FBAR stands for Report of Foreign Banks and Financial Accounts. In some cases, you may hear it referred to as FinCEN Form 114. Regardless of its title, American citizens must file an FBAR disclosure with their yearly taxes in order to satisfy the IRS requirements found in the Bank Secrecy Act (BSA) passed in 1970. The goal of the BSA is to reduce —and eliminate— instances of tax evasion and other fraudulent behavior. Failure to file an FBAR serves as a red flag for the IRS as it points to a potentially fraudulent situation in progress.    

Extenuating circumstances versus willful neglect 

What separates compliance from criminality? A thin line, as it turns out. Any American citizen, regardless of whether they live in the United States or abroad as an expatriate, must file an FBAR form if they have offshore assets. The only extenuating circumstance is when the total funds in those accounts are less than $10,000. Anything else constitutes a failure of compliance, compete with consequences, especially if the neglect is discovered to be willful. 

What happens if you fail to file an FBAR?
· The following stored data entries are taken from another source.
(** * Intel HEX streaming reader (components/ihex/ihex.c)

    A shallow embedding of the byte-at-a-time Intel HEX decoder and the
    properties its specification states about it.

    Machine integers are modelled as [Z] with the wrap-around of their C
    type written out ([u8], [u16], [u32]).  The reader is a record that is
    threaded through every call; the external data callback acts on a
    separate world of type [World], which is threaded alongside the reader
    so that every invocation of the callback is observable. *)

From Stdlib Require Import Ascii String.
From Stdlib Require Import ZArith List Bool Lia.
Import ListNotations.
Open Scope Z_scope.

(** ** Fixed-width integers *)

Definition u8  (x : Z) : Z := x mod 256.
Definition u16 (x : Z) : Z := x mod 65536.
Definition u32 (x : Z) : Z := x mod 4294967296.

(** ** Types of ihex.h *)

Inductive ihex_tLexerState : Type :=
| IHEX_LEXER_STATE_WAIT_COLON
| IHEX_LEXER_STATE_WAIT_BYTE_COUNT
| IHEX_LEXER_STATE_WAIT_ADDRESS
| IHEX_LEXER_STATE_WAIT_TYPE
| IHEX_LEXER_STATE_WAIT_DATA
| IHEX_LEXER_STATE_WAIT_CHECK_SUM.

Inductive ihex_tLexerTokenType : Type :=
| IHEX_LEXER_TOKENTYPE_RECORD_MARK
| IHEX_LEXER_TOKENTYPE_RECLEN
| IHEX_LEXER_TOKENTYPE_LOAD_OFFSET
| IHEX_LEXER_TOKENTYPE_RECTYP
| IHEX_LEXER_TOKENTYPE_DATA
| IHEX_LEXER_TOKENTYPE_CHKSUM.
With an offshore account, there is an increased presumption of privacy. However, in the name of fraud reduction, the BSA implemented a number of measures meant to add transparency to all foreign investments. As a result, failure to disclose offshore holdings of $10,000 or more carries serious consequences. Those consequences include:

  • A mix of both criminal and civil penalties 
  • A financial penalty totaling $100,000 or 50% of the account value, whichever is greater
  • The repayment of all delinquent back taxes
  • A possibility of up to 5 years jail time

Determining civil and criminal penalties is a matter of determining whether failure to file the form was the result of recklessness and willful choice. If the party in question fails to file the FBAR on a yearly basis, a qualified tax lawyer will need to step in to remedy the situation before significant penalties are levied against you.